I mean, you know, like I don't want to even hear I don't think we should even be really talking that much about these issues until you know, like there are up to date textbooks in all schools like things like that. I mean, it's just like our schools have much bigger problems to deal with, much more urgent issues than trying to figure out whether precision education could work or not. Maybe I'm gonna play Devil's avocate for a
second in some sense. So we do know, there's some really interesting research showing that certain brain development patterns in childhood do predict things like dyslexia, some learning disabilities, and that if we sort of catch a risk for some of these things early, we can actually cause a better trajectory moving forward. So I just recently and edited a book on this sort of thing, on kids who are twice exceptional, who have a learning disability but also have
areas of intellectual potential. And so I guess one could argue, and I don't know about the genetical, but least it's more easy for me to wrap my head around like brain scans, you know, in a sense. But you know, if someone would make that argument, say that that could be informative information, what would you say, Well, it depends on what question you're trying to answer. You know, there are, unquestionably, you know, some genetic variations that are very clearly linked
to you know, intellectual developmental disability. You know, we could just talk about things like down syndrome. I mean, it's like you can see, like having that extra chromosome has a clear cut effect, among other things, on how a child will learn. I mean, there's there's no question about that.
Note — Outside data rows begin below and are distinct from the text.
Lemma check_triggers_spec `{Layout, Rand} conf now resp active bk c ts c' ts' fired outs :
  check_triggers conf now resp active bk c ts = Ok (c', ts', fired, outs) ->
  ts' = (fun t => (action_for_new_object now t bk).2) <$> ts /\
  fired = get_trigger_name <$> filter (fun t => (get_trigger_name t ∉ active) /\
            (action_for_new_object now t bk).1 <> [] /\ get_type t <> BY_TIME) ts /\
  exists invoked, invoked `sublist_of` (due now active bk ts) /\ Forall2 (call_for bk) invoked outs.
Proof.
  revert c ts' fired outs. induction ts as [|t ts IH]; intros c ts' fired outs E; cbn [check_triggers] in E.
  { simplify_eq. split; [done|]. split; [done|]. by exists []. }
  unfold due. rewrite filter_cons, !fmap_cons. cbn [concat].
  destruct (action_for_new_object now t bk) as [acts t'] eqn:Et. cbn [fst snd].
  match type of E with mbind _ ?m = _ => destruct m as [[[c1 f1] o1]|] eqn:E1; [|done] end.
  cbn [mbind res_bind] in E.
  destruct (check_triggers _ _ _ _ _ c1 ts) as [[[[c2 ts2] f2] o2]|] eqn:E2; [|done]. simplify_eq/=.
  apply IH in E2 as (-> & -> & i2 & H2 & F2). split; [done|].
  case_bool_decide as Hact; [|destruct acts as [|a acts]].
  - simplify_eq. rewrite decide_False by naive_solver. split; [done|]. by exists i2.
  - simplify_eq. rewrite decide_False by naive_solver. split; [done|]. by exists i2.
  - destruct (invoke_actions _ _ _ _ c (a :: acts)) as [[c3 o3]|] eqn:E3; [|done].
    apply invoke_actions_calls in E3 as (i1 & H1 & F1). cbn [mbind res_bind] in E1.
    injection E1 as <- <- <-. split.
    + case_decide as Hty; [rewrite decide_False|rewrite decide_True]; naive_solver.
    + exists (i1 ++ i2). split; [by apply sublist_app|by apply Forall2_app].
Qed.

(** C21: every trigger of the bucket, active or not, advances by exactly one
    object; the triggers reported as fired are those not active at the worker
    that had something to invoke, timed ones excepted; and the calls sent are
    for the actions of non-active triggers only, in order and at most once
    each, under the session of the object. *)
Theorem triggers_advance_once (L : Layout) (R : Rand) (conf : coord_conf) (now : Z) (resp : str)
    (active : gset str) (bk : BucketKey) (c : coord) (ts : list Trigger)
    (c' : coord) (ts' : list Trigger) (fired : list str) (outs : list out)
    (Hcheck : check_triggers conf now resp active bk c ts = Ok (c', ts', fired, outs)) :
  ts' = (fun t => (action_for_new_object now t bk).2) <$> ts /\
  fired = get_trigger_name <$> filter (fun t => (get_trigger_name t ∉ active) /\
            (action_for_new_object now t bk).1 <> [] /\ get_type t <> BY_TIME) ts /\
  exists invoked, invoked `sublist_of` (due now active bk ts) /\ Forall2 (call_for bk) invoked outs.
Proof. by eapply check_triggers_spec. Qed.

(** * Routing *)
Definition avail_of (m : gmap str NodeStatus) (ip : str) : Z := avail_executors_ (at_or empty_NodeStatus ip m).

Lemma avail_of_touch m ip ip' : avail_of (touch empty_NodeStatus ip m) ip' = avail_of m ip'.
Proof. unfold avail_of. by rewrite at_or_touch. Qed.

(** The best of a sequence of candidates, starting from none. *)
Definition best_of (m : gmap str NodeStatus) (seen : list str) (best : Z * str) : Prop :=
  0 <= best.1 /\ (forall ip, ip ∈ seen -> avail_of m ip <= best.1) /\
  ((best = (0, []) /\ forall ip, ip ∈ seen -> avail_of m ip <= 0) \/
   (best.2 ∈ seen /\ avail_of m best.2 = best.1 /\ 0 < best.1)).

Lemma best_of_step m seen best ip :
  best_of m seen best -> best_of m (seen ++ [ip]) (better best ip (avail_of m ip)).
Proof.
  intros (H0 & Hle & Hcase). unfold better, best_of.
  destruct (best.1 <? avail_of m ip) eqn:E; bool_to_prop; simpl.
  - split; [lia|]. split.
    + intros ip' [Hin| ->%list_elem_of_singleton]%elem_of_app; [|lia]. specialize (Hle _ Hin). lia.
    + right. split; [|split; [done|lia]]. apply elem_of_app. right. by apply list_elem_of_singleton.
  - split; [done|]. split.
    + intros ip' [Hin| ->%list_elem_of_singleton]%elem_of_app; [by apply Hle|done].
    + destruct Hcase as [[-> Hz]|(Hin & Ha & Hp)]; [left|right].
      * split; [done|]. intros ip' [Hin| ->%list_elem_of_singleton]%elem_of_app; [by apply Hz|done].
      * split; [|done]. apply elem_of_app. by left.
Qed.

Lemma route_to_data_best nodes m :
  let '(best, m') := route_to_data nodes m in
  best_of m nodes best /\ (forall ip, avail_of m' ip = avail_of m ip) /\
  (forall ip, is_Some (m' !! ip) <-> is_Some (m !! ip) \/ ip ∈ nodes).
Proof.
  unfold route_to_data. induction nodes as [|ip nodes IH] using rev_ind.
  { split; [|split; [done|set_solver]]. split; [done|]. split; [set_solver|]. left. split; [done|]. set_solver. }
  rewrite foldl_app. destruct (foldl _ _ nodes) as [best m1]. destruct IH as (Hb & Ha & Hd). cbn [foldl].
  split; [|split].
  - change (avail_executors_ (at_or empty_NodeStatus ip (touch empty_NodeStatus ip m1)))
      with (avail_of (touch empty_NodeStatus ip m1) ip).
    rewrite avail_of_touch, Ha. by apply best_of_step.
  - intros ip'. by rewrite avail_of_touch.
  - intros ip'. rewrite elem_of_app, list_elem_of_singleton. destruct (decide (ip = ip')) as [<-|Hne].
    + rewrite lookup_touch. split; [by right; right|by eexists].
    + rewrite lookup_touch_ne by done. rewrite Hd. naive_solver.
Qed.

Lemma best_over_all (m : gmap str NodeStatus) (l : list (str * NodeStatus)) :
  (forall ip st, (ip, st) ∈ l -> m !! ip = Some st) ->
  best_of m l.*1 (foldl (fun best '(ip, st) => better best ip (avail_executors_ st)) (0, []) l).
Proof.
  induction l as [|[ip st] l IH] using rev_ind; intros Hl.
  { split; [done|]. split; [set_solver|]. left. split; [done|]. set_solver. }
  rewrite foldl_app, fmap_app. cbn [foldl fmap list_fmap].
  assert (avail_executors_ st = avail_of m ip) as ->.
  { unfold avail_of, at_or. rewrite (Hl ip st); [done|]. apply elem_of_app. right. by apply list_elem_of_singleton. }
  apply best_of_step, IH. intros ip' st' Hin. apply Hl, elem_of_app. by left.
Qed.

(** An internal call goes to a node that holds some of its data and has the
    most free executors of those that do; if none of them has one free, to the
    node with the most free executors of all; and nowhere only if no node has
    any. *)
Theorem route_prefers_data (L : Layout) (data_node : gset str) (m : gmap str NodeStatus) (w : str)
    (Hnames : is_Some (m !! []) -> avail_of m [] <= 0) (Hdata : [] ∉ data_node)
    (Hw : (route data_node m).1 = w) :
  (w ∈ data_node /\ 0 < avail_of m w /\ forall ip, ip ∈ data_node -> avail_of m ip <= avail_of m w) \/
  ((forall ip, ip ∈ data_node -> avail_of m ip <= 0) /\
   ((w <> [] /\ 0 < avail_of m w /\ forall ip, avail_of m ip <= avail_of m w) \/
    (w = [] /\ forall ip, avail_of m ip <= 0))).
Proof.
  unfold route in Hw. pose proof (route_to_data_best (set_iter data_node) m) as Hr.
  destruct (route_to_data (set_iter data_node) m) as [best m']. destruct Hr as ((H0 & Hle & Hcase) & Ha & Hd).
  assert (forall ip, ip ∈ data_node -> avail_of m ip <= best.1) as Hle' by (intros; apply Hle; by apply elem_of_set_iter).
  case_decide as Hne.
  2:{ left. destruct Hcase as [[-> _]|(Hin & Ha' & Hp)]; [done|]. simpl in Hw. subst w.
      apply elem_of_set_iter in Hin. rewrite Ha'. done. }
  destruct Hcase as [[-> Hz]|(Hin & _)]; [|apply elem_of_set_iter in Hin; congruence]. right.
  split; [intros ip Hip; apply Hz; by apply elem_of_set_iter|].
  destruct (best_over_all m' (map_iter m')) as (G0 & Gle & Gcase); [intros ip st; apply elem_of_map_iter|].
  set (b := foldl _ (0, []) (map_iter m')) in *. simpl in Hw. subst w.
  assert (forall ip, avail_of m ip <= b.1) as Hall.
  { intros ip. rewrite <- Ha. destruct (m' !! ip) as [st|] eqn:E.
    - apply Gle. apply list_elem_of_fmap. exists (ip, st). by rewrite elem_of_map_iter.
    - unfold avail_of, at_or. rewrite E. simpl. lia. }
  destruct Gcase as [[E Hz']|(Hin & Hb & Hp)].
  - right. rewrite E in *. split; [done|]. intros ip. by apply Hall.
  - left. rewrite <- Ha, Hb. split; [|split; [done|]].
    + intros E. rewrite E, Ha in Hb. destruct (m !! []) as [st|] eqn:Em; [specialize (Hnames ltac:(by eexists)); lia|].
      unfold avail_of, at_or in Hb. rewrite Em in Hb. simpl in Hb. lia.
    + intros ip. by rewrite <- Hb, Ha, <- (Ha b.2), Hb.
Qed.

(** * A coordinator at work

    A bucket with one immediate trigger, and one node with two executors. *)
Definition demo_history : list (Z * polled) :=
  [(0, mk_polled None None
         (Some (mk_BucketOperationRequest CREATE_BUCKET (lit "app") (lit "b") (lit "1") (lit "r")))
         None (Some (mk_UpdateStatusMessage (lit "10.0.0.2") 2 [])) None None None None);
   (1, mk_polled None None None
         (Some (mk_TriggerOperationRequest ADD_TRIGGER (lit "app") (lit "b") (lit "t") 0 IMMEDIATE
                  (@ImmediateTrigger_dump test_codecs (mk_base (lit "f") (lit "t") IMMEDIATE)) (lit "2") (lit "r") []))
         None None None None None)].

Definition demo_run : res (coord * list out) :=
  @coord_run layout_id rand_lcg test_codecs (mk_coord_conf (lit "10.0.0.1") 0 2) (coord_init 7) demo_history.
Definition demo_coord : coord := match demo_run with Ok (c, _) => c | Fault _ => coord_init 0 end.
Definition demo_outs : list out := match demo_run with Ok (_, o) => o | Fault _ => [] end.

Lemma demo_wf : history_wf demo_history.
Proof. repeat constructor. by intros _. Qed.

Lemma demo_run_ok : demo_run = Ok (demo_coord, demo_outs).
Proof. by vm_compute. Qed.
Definition handle_ephemeral `{Layout, Rand} (conf : sched_conf) (now : Z) (i : object_info)
    (is_data_packing : Z) : SM () :=
  _ ← store_object i is_data_packing;
  app_name ← gets (fun s => at_or [] (oi_src_function i) (s_func_app_map s));
  deps ← gets (fun s => direct_deps_ (at_or empty_AppInfo app_name (s_app_info_map s)));
  match deps !! oi_src_function i with
  | Some targets => direct_invocation conf now i app_name is_data_packing targets
  | None =>
      if decide (oi_bucket i = bucketNameDirectInvoc) then mret ()
      else trigger_invocation conf now i is_data_packing
  end.

(** The value that came with the message, or the object in shared memory. *)
Definition object_data (i : object_info) (is_data_packing : Z) : SM str :=
  if is_data_packing =? 1 then mret (oi_value i)
  else if is_data_packing =? 2 then
    size_int ← lift (stoi (oi_value i));
    s ← gets id;
    lift (shm_read (obj_name i) size_int s)
  else mret [].

(** [str[1] == 3]: an object for the durable store. *)
Definition handle_durable (now : Z) (executor_id req_id : Z) (i : object_info) (is_data_packing : Z) : SM () :=
  data ← object_data i is_data_packing;
  _ ← (if (is_data_packing =? 1) || (is_data_packing =? 2) then helper (PutKvsAsync (oi_session_key i) data)
       else mret ());
  modify (upd_key_ksv_put_map (fun m =>
    <[oi_session_key i := at_or [] (oi_session_key i) m ++ [mk_InflightIORequest executor_id req_id now]]> m)).

(** [str[1] == 4]: the answer to the client. *)
Definition handle_client_response (i : object_info) (is_data_packing : Z) : SM () :=
  output_data ← object_data i is_data_packing;
  resp_address ← gets (client_addr (oi_session_id i));
  app_name ← gets (fun s => at_or [] (oi_src_function i) (s_func_app_map s));
  helper (ClientResponse resp_address app_name output_data).

(** The request id, the packing flag and the fields of the message. *)
Definition parse_object (msg : str) : res (Z * Z * list str) :=
  req_id ← byte_at msg 2;
  is_data_packing ← byte_at msg 3;
  params ← (if decide (4 < length (msg ++ [nul]))%nat then Ok (c_str (drop 4 (msg ++ [nul]))) else Fault IndexPastEnd);
  Ok (req_id, is_data_packing, split params kDelimiterChar).

Definition handle_object `{Layout, Rand} (conf : sched_conf) (now : Z) (executor_id type : Z) (msg : str) : SM () :=
  '(req_id, is_data_packing, infos) ← lift (parse_object msg);
  match infos with
  | session_id :: src_function :: tgt_function :: bucket :: session_key :: value :: _ =>
      let i := mk_object_info session_id src_function tgt_function bucket session_key value in
      if type =? 2 then handle_ephemeral conf now i is_data_packing
      else if type =? 3 then handle_durable now executor_id req_id i is_data_packing
      else handle_client_response i is_data_packing
  | _ => mret ()
  end.
Lemma io_thread_iteration_idle `{Codec LWWValue} conf now tid p : idle (io_thread_iteration conf now tid p).
Proof.
  unfold io_thread_iteration, do_opt, handle_function_call, handle_data_request, handle_data_response, queue_resp. idle.
Qed.

(** * The law *)
Definition input_reports (e : Z) (i : node_input) : nat :=
  match i with Main _ msg _ => reports e msg | Io _ _ _ => 0 end.

Lemma node_step_credit `{Layout, Rand, PrimitiveCodecs, Codec LWWValue} conf start i n a n' o e :
  node_step conf start i n = Ok (a, n', o) ->
  (node_free e n' + exec_calls e o <= node_free e n + input_reports e i)%nat.
Proof.
  destruct i as [t msg p|now tid p]; simpl.
  - intros ([] & n1 & o1 & o2 & E1 & E2 & ->)%bind_ok.
    apply bind_ok in E2 as (resps & n2 & o3 & o4 & E2 & E3 & ->).
    apply run_sched_calls in E1 as (s1 & outs1 & E1 & C1). apply (sched_first_credit _ _ _ _ _ _ e) in E1.
    apply try_recv_msg_idle in E2 as [S2 C2].
    apply run_sched_calls in E3 as (s3 & outs3 & E3 & C3). pose proof (sched_rest_conserves _ _ _ _ _ _ _ _ E3 e) as Hc.
    destruct (C1 e) as [F1 X1], (C3 e) as [F3 X3]. rewrite !exec_calls_app, X1, (C2 e), X3, F3.
    assert (free e (n_sched n2) = free e s1) as Hf by (unfold free; rewrite S2; exact F1).
    unfold node_free at 1. lia.
  - intros ([] & n1 & o1 & o2 & E1 & E2 & ->)%bind_ok. injection E2 as <- <- <-.
    apply io_thread_iteration_idle in E1 as [S1 C1]. rewrite app_nil_r, (C1 e).
    unfold node_free, free. rewrite S1. lia.
Qed.

Lemma node_run_credit `{Layout, Rand, PrimitiveCodecs, Codec LWWValue} conf start inputs n a n' o e :
  node_run conf start inputs n = Ok (a, n', o) ->
  (node_free e n' + exec_calls e o <= node_free e n + foldr (fun i k => input_reports e i + k) 0 inputs)%nat.
Proof.
  revert start n o. induction inputs as [|i inputs IH]; intros start n o; cbn [node_run].
  - intros [= <- <- <-]. simpl. unfold exec_calls. simpl. lia.
  - intros (start' & n1 & o1 & o2 & E1 & E2 & ->)%bind_ok. rewrite exec_calls_app.
    apply (node_step_credit _ _ _ _ _ _ _ e) in E1. apply IH in E2. simpl. lia.
Qed.

Lemma init_executors_await fuel executor e_id m m' :
  (forall e st, m !! e = Some st -> st = 2) -> init_executors fuel executor e_id m = Ok m' ->
  forall e st, m' !! e = Some st -> st = 2.
Proof.
  revert e_id m. induction fuel as [|fuel IH]; intros e_id m Hm; cbn [init_executors];
    (destruct (e_id <? executor); [|by intros [= <-]]); [done|].
  apply IH. intros e st [[_ <-]|[_ Hl]]%lookup_insert_Some; [done|eauto].
Qed.

(** C24: over any run of a worker from its start, whatever its primary and
    secondary threads are given to do, the number of calls sent to an executor
    never exceeds the number of times that executor reported itself available;
    what is left of the reports is at least what the scheduler's table still
    holds against it. *)
Theorem dispatches_bounded_by_reports (L : Layout) (R : Rand) (P : PrimitiveCodecs) (C : Codec LWWValue)
    (conf : node_conf) (seed start stop : Z) (inputs : list node_input) (n n' : node) (o : list node_out) (e : Z)
    (Hinit : node_init conf seed = Ok n)
    (Hrun : node_run conf start inputs n = Ok (stop, n', o)) :
  (exec_calls e o + node_free e n' <= foldr (fun i k => input_reports e i + k) 0 inputs)%nat.
Proof.
  apply (node_run_credit _ _ _ _ _ _ _ e) in Hrun.
  enough (node_free e n = 0%nat) by lia. unfold node_init, sched_init in Hinit.
  destruct (init_executors _ _ _ _) as [m|] eqn:E; [|done]. cbn [mbind res_bind] in Hinit. injection Hinit as <-.
  unfold node_free, free. cbn [n_sched s_executor_status_map]. destruct (m !! e) as [st|] eqn:Em; [|done].
  eapply init_executors_await in E; [|intros ? ? H; by rewrite lookup_empty in H|exact Em]. by subst.
Qed.

(** A worker with one executor that reports once and is then given a call. *)
Definition lww_codec : Codec LWWValue.
Proof. refine (codec_via (fun m => (lww_timestamp m, lww_value m)) (fun p => mk_LWWValue p.1 p.2) _). by intros []. Defined.

Definition demo_node_conf : node_conf :=
  mk_node_conf (mk_sched_conf 1 false false 1) (mk_comm_conf (lit "10.0.0.2") [] 1).
Definition demo_call : FunctionCall :=
  mk_FunctionCall (lit "app") [mk_FunctionRequest (lit "f") [mk_Argument (lit "x") 0 []]] [] [] (lit "c") (lit "s") true.
Definition demo_inputs : list node_input :=
  [Main (mk_clocks 1 2 3 4 5) (Some [chr 1; chr 7]) (mk_node_polled None None None None []);
   Main (mk_clocks 6 7 8 9 10) None (mk_node_polled None (Some demo_call) None None [])].
Definition demo_node : node :=
  match node_init demo_node_conf 7 with Ok n => n | Fault _ => mk_node (mk_sched ∅ ∅ ∅ [] [] ∅ 0 0 ∅ ∅ ∅ ∅ ∅ ∅ ∅ ∅ ∅ ∅ ∅ ∅) (mk_comm ∅ ∅ ∅ 0 0 [] []) end.
Definition demo_node_run : res (Z * node * list node_out) :=
  @node_run layout_id rand_lcg test_codecs lww_codec demo_node_conf 0 demo_inputs demo_node.
Definition demo_node' : node := match demo_node_run with Ok (_, n, _) => n | Fault _ => demo_node end.
Definition demo_node_outs : list node_out := match demo_node_run with Ok (_, _, o) => o | Fault _ => [] end.

Lemma dispatches_bounded_by_reports_witness :
  exec_calls 0 demo_node_outs = 1%nat /\
  (exec_calls 0 demo_node_outs + node_free 0 demo_node' <= foldr (fun i k => input_reports 0 i + k) 0 demo_inputs)%nat.
Proof.
  split; [by vm_compute|].
  apply (dispatches_bounded_by_reports layout_id rand_lcg test_codecs lww_codec demo_node_conf 7 0 0 demo_inputs demo_node
    demo_node' demo_node_outs 0); by vm_compute.
Defined.

(** A report that arrives while the executor has a call it has not started yet
    counts as one more: the executor may be given a second call. *)
Lemma report_while_awaiting_frees (e : Z) (m : gmap Z Z) :
  m !! e = Some 2 -> free_st (mark_available e m !! e) = 1%nat.
Proof. intros H. unfold mark_available, at_or. rewrite H, lookup_insert_eq. done. Qed.
(* ===== verification/Pipeline.v ===== *)
(** A many-to-one dependency from end to end: the application's registration
    at the coordinator, the objects its source functions send, the scheduler's
    reading of them, and the trigger. *)
From stdpp Require Import prelude gmap strings list fin_sets.
From Stdlib Require Import ZArith Lia Ascii.
From S2P Require Import Prelude Cpp Effects Proto Common Threads Trigger TriggerSpec Coordinator Sched SchedLoop Comm Executor Wire.

Open Scope Z_scope.

(** * The object a source function sends *)
(** A function that runs under the library state [ss_lib] creates an object
    for the target, writes [ss_mem] and sends it; [ss_time] is the scheduler's
    clock when it arrives. *)
Record source_send := mk_source_send { ss_time : Z; ss_lib : UserLibrary; ss_size : Z; ss_mem : str }.

Definition send_msg (tgt : str) (x : source_send) : str :=
  let '(obj, u) := create_object_for tgt true (ss_size x) (ss_lib x) in
  (send_object obj (ss_mem x) false u).1.1.

(** The bucket and key under which the scheduler files the object of a
    message, as [handle_object] and [trigger_invocation] do. *)
Definition filed_under (msg : str) : res BucketKey :=
  '(_, infos) ← parse_object msg;
  match infos with
  | _ :: _ :: _ :: bucket :: session_key :: _ => Ok (BucketKey_of_session_key bucket session_key)
  | _ => Fault IndexPastEnd
  end.

(** Names that can travel, a session of 16 characters as the coordinator makes
    them, and a value of a positive size without zeros. *)
Definition send_ok (x : source_send) : Prop :=
  clean (ul_function_ (ss_lib x)) /\ clean (ul_session_id_ (ss_lib x)) /\ length (ul_session_id_ (ss_lib x)) = 16%nat /\
  0 < ss_size x < 2 ^ 31 /\ (Z.to_nat (ss_size x) <= length (ss_mem x))%nat /\
  nul ∉ take (Z.to_nat (ss_size x)) (ss_mem x).

Lemma clean_app a b : clean a -> clean b -> clean (a ++ b).
Proof. unfold clean. rewrite !not_elem_of_app. tauto. Qed.

Lemma send_msg_filed (tgt : str) (x : source_send) :
  clean tgt -> send_ok x ->
  filed_under (send_msg tgt x) =
    Ok (mk_BucketKey (lit "b_" ++ tgt) (lit "k_" ++ ul_function_ (ss_lib x)) (ul_session_id_ (ss_lib x))).
Proof.
  intros Ht (Hf & Hs & Hl & Hsize & Hmem & Hnul). unfold send_msg, create_object_for, filed_under, get_local_object_name.
  assert (clean (lit "b_") /\ clean (lit "k_")) as [Hb Hk] by (split; split; apply (bool_decide_unpack _); by vm_compute).
  rewrite parse_send_object; [|repeat (apply Forall_cons; split); auto using clean_app|lia|done].
  cbn [mbind res_bind]. unfold get_key_session_name. by rewrite BucketKey_of_session_key_app.
Qed.

Lemma mapM_filed (tgt : str) (sends : list source_send) (l : list arrival) :
  clean tgt -> Forall send_ok sends ->
  Forall2 (fun x a => a.1 = ss_time x /\ filed_under (send_msg tgt x) = Ok a.2) sends l ->
  l = (fun x => (ss_time x, mk_BucketKey (lit "b_" ++ tgt) (lit "k_" ++ ul_function_ (ss_lib x)) (ul_session_id_ (ss_lib x)))) <$> sends.
Proof.
  intros Ht Hok. induction 1 as [|x [now bk] sends l [En Ef] _ IH]; [done|]. apply Forall_cons in Hok as [Hx Hok].
  cbn [fst snd] in *. rewrite send_msg_filed in Ef by done. injection Ef as <-. rewrite fmap_cons, En. f_equal. by apply IH.
Qed.


(** Two sources, [f] and [g], of one session, with an object of another session
    in between. *)
Definition demo_send (f session v : str) : source_send :=
  mk_source_send 0 (mk_UserLibrary (lit "10002") 1 4 0 f session 2 []) (Z.of_nat (length v)) v.
Definition demo_s1 : str := lit "0123456789abcdef".
Definition demo_s2 : str := lit "fedcba9876543210".
Definition demo_sends : list source_send :=
  [demo_send (lit "g") demo_s1 (lit "v1"); demo_send (lit "f") demo_s2 (lit "v2"); demo_send (lit "f") demo_s1 (lit "v3")].
Definition demo_dep : DataDependency := mk_DataDependency MANY_TO_ONE [lit "f"; lit "g"] [lit "h"] [].
Definition demo_arrivals : list arrival :=
  [(0, mk_BucketKey (lit "b_h") (lit "k_g") demo_s1); (0, mk_BucketKey (lit "b_h") (lit "k_f") demo_s2);
   (0, mk_BucketKey (lit "b_h") (lit "k_f") demo_s1)].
And there may be some very important, you know, precise links between genes and certain kinds of learning disabilities or maybe even certain kinds of learning strengths that could emerge, you know, and it might have something to do, let's say, with you know, some very narrow part of the learning experience. The thing is with the tricky thing with with what we call quote unquote intelligence is that it reflects lots
of different ways of learning and solving problems. You know, it's basically it's almost like a there's a correlation between between things like memory and solving logic problems and so and so forth. And there's definitely something there. I mean, I think there's a huge amount of psychological literature to
show that there's quote unquote something there. But the factor yeah, yeah, I mean general intelligence or you know, they're you know, they're people are doing using different words for the sort of underlying factor, and you know, you can actually see that there are genes that have an influence on that, and so that does tell you that there's something there,
but it's so all encompassing that it's very hard. I would find it very hard to see how you could really get any sort of useful, targeted help by trying to look for look at these genes on this list, this growing list that are linked to what we call intelligence. Yeah, it's a good point. And modern day educational psychologists working
within my field, they emphasize the global IQ score. It's really about how to specific deficits in like a verbal processing or auditory processing, et cetera, how that can inform a custom tailored intervention. So my argument was not about, you know, the global IQ genes, but more about like more target specific things that could actually inform interventions. I could see that being used alongside A not used exclusively.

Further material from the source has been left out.